**Problem**
Your reply must be one number: the count of lines in the data below that contain "rewrite".

+++++

(** * gcode-rapid-move: the simulator and the G1 -> G0 converter of [converter.py]

    A shallow embedding of [MachineState], [GCodeSimulator] and
    [GCodeConverter], and the properties of the specification settled on it.

    Conventions of the embedding.
    - Text is a list of characters; a character is a code point below 256.
      The classes [\s], [\d], [\w] and [str.strip] are Python's on that range.
    - The regular expressions of the source are kept as data ([Re.item] lists)
      and run by a backtracking matcher with Python's priorities (leftmost
      start, greedy quantifiers first, lazy ones last).
    - Python floats are idealised as exact numbers, as the specification does
      ("real-valued"): everything read from the text and every position is a
      rational ([Q], a decimal literal denotes its exact value), the square
      root of the distance formula lives in [R], and so do the distances and
      times derived from it.  Rounding, overflow and NaN are not modelled.
    - Python ints are [Z].
    - [self] is passed explicitly and returned when the method mutates it. *)

From Stdlib Require Import List Ascii String Bool Arith NArith ZArith.
From Stdlib Require Import QArith Reals Qreals Lia Lra.
From Stdlib Require Import Sorted.
From Stdlib Require Lqa.
Import ListNotations.

(* ================================================================= *)
(** ** Text *)

Module Text.

Definition str := list ascii.

(** A literal of the source, as text. *)
Definition s2l (s : string) : str := list_ascii_of_string s.

Definition code (c : ascii) : N := N_of_ascii c.

Definition chr_eqb (a b : ascii) : bool := Ascii.eqb a b.

(** ['\n'] and ['\r']. *)
Definition LF : ascii := ascii_of_N 10.
Definition CR : ascii := ascii_of_N 13.

Definition between (lo hi n : N) : bool := ((lo <=? n) && (n <=? hi))%N.

(** [str.isspace], which is also [\s] of [re] on [str] patterns. *)
Definition isspace (c : ascii) : bool :=
  let n := code c in
  (between 9 13 n || between 28 32 n || (n =? 133) || (n =? 160))%N.

(** [\d]: the decimal digits. *)
Definition isdigit (c : ascii) : bool := between 48 57 (code c).

(** [\w]: [str.isalnum] or an underscore. *)
Definition isword (c : ascii) : bool :=
  let n := code c in
  (between 48 57 n || between 65 90 n || (n =? 95) || between 97 122 n
   || (n =? 170) || (n =? 178) || (n =? 179) || (n =? 181) || (n =? 185)
   || (n =? 186) || between 188 190 n || between 192 214 n
   || between 216 246 n || between 248 255 n)%N.

(** A letter of a pattern compiled with [re.IGNORECASE]: [u] is the upper
    case letter, its lower case form is 32 code points above. *)
Definition ci (u : ascii) (c : ascii) : bool :=
  (chr_eqb c u || (code c =? code u + 32)%N).

(** A literal character of a pattern. *)
Definition lit (a : ascii) (c : ascii) : bool := chr_eqb c a.

(** [.] without [re.DOTALL]. *)
Definition dot (c : ascii) : bool := negb (chr_eqb c LF).

(** [[-+]] *)
Definition sign (c : ascii) : bool := chr_eqb c "-" || chr_eqb c "+".

Fixpoint lstrip (s : str) : str :=
  match s with
  | [] => []
  | c :: s' => if isspace c then lstrip s' else s
  end.

Definition rstrip (s : str) : str := rev (lstrip (rev s)).

(** [str.strip()] *)
Definition strip (s : str) : str := rstrip (lstrip s).

(** [s.endswith('\n')] *)
Fixpoint endswith_nl (s : str) : bool :=
  match s with
  | [] => false
  | [c] => chr_eqb c LF
  | _ :: s' => endswith_nl s'
  end.

End Text.
Import Text.

(* ================================================================= *)
(** ** The regular expressions of the source *)

Module Re.
Lemma iter_tick (fs : list Face) (detectionCount sessionTime : Z)
    (prev : AnimatedValues) (n : nat) :
  Nat.iter (S n) (tick fs detectionCount sessionTime) prev
  = mkValues
      (Nat.iter (S n)
         (fun c => animate c (Z.of_nat (List.length fs)) 1) (faces prev))
      (Nat.iter (S n)
         (fun c => animate c (averageConfidence fs) 2) (confidence prev))
      (Nat.iter (S n) (fun c => animate c detectionCount 3) (detections prev))
      sessionTime.
Proof.
  induction n as [| n IH]; [reflexivity |].
  change (Nat.iter (S (S n)) (tick fs detectionCount sessionTime) prev)
    with (tick fs detectionCount sessionTime
            (Nat.iter (S n) (tick fs detectionCount sessionTime) prev)).
  rewrite IH. reflexivity.
Qed.

(** While the props stay the same, the panel shows the session time after
    one tick of its 50 ms timer and shows every figure exactly once the
    ticks cover the distances: one face, two points of confidence and three
    detections per tick. *)
Theorem panel_catches_up (fs : list Face) (detectionCount sessionTime : Z)
    (prev : AnimatedValues) (n : nat) :
  (1 <= n)%nat ->
  Z.abs (Z.of_nat (List.length fs) - faces prev) <= Z.of_nat n ->
  Z.abs (averageConfidence fs - confidence prev) <= 2 * Z.of_nat n ->
  Z.abs (detectionCount - detections prev) <= 3 * Z.of_nat n ->
  Nat.iter n (tick fs detectionCount sessionTime) prev
  = settled fs detectionCount sessionTime
  /\ time (tick fs detectionCount sessionTime prev) = sessionTime.
Proof.
  intros N F C D. split; [| reflexivity].
  destruct n as [| n]; [lia |]. rewrite iter_tick. unfold settled.
  f_equal; apply animate_arrives; lia.
Qed.

Lemma panel_catches_up_witness :
  Nat.iter 48 (tick [scenarioFace] 30 7) initialValues
  = settled [scenarioFace] 30 7
  /\ time (tick [scenarioFace] 30 7 initialValues) = 7.
Proof.
  apply (panel_catches_up [scenarioFace] 30 7 initialValues 48).
  - lia.
  - vm_compute. discriminate.
  - vm_compute. discriminate.
  - vm_compute. discriminate.
Defined.

Lemma average_in_unit (fs : list Face) :
  fs <> [] ->
  Forall (fun f => (0 <= probability f <= 1)%Q) fs ->
  (0 <= sumProbability fs / inject_Z (Z.of_nat (List.length fs)) <= 1)%Q.
Proof.
  intros Ne All. pose proof (RoundFacts.sum_bounds fs All 0%Q) as [Lo Hi].
  fold (sumProbability fs) in Lo, Hi.
  assert (P : (0 < inject_Z (Z.of_nat (List.length fs)))%Q).
  { change 0%Q with (inject_Z 0). rewrite <- Zlt_Qlt.
    destruct fs; [contradiction | simpl; lia]. }
  split.
  - apply Qle_shift_div_l; [exact P | lra].
  - apply Qle_shift_div_r; [exact P | lra].
Qed.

+++++

**Result of the task**
3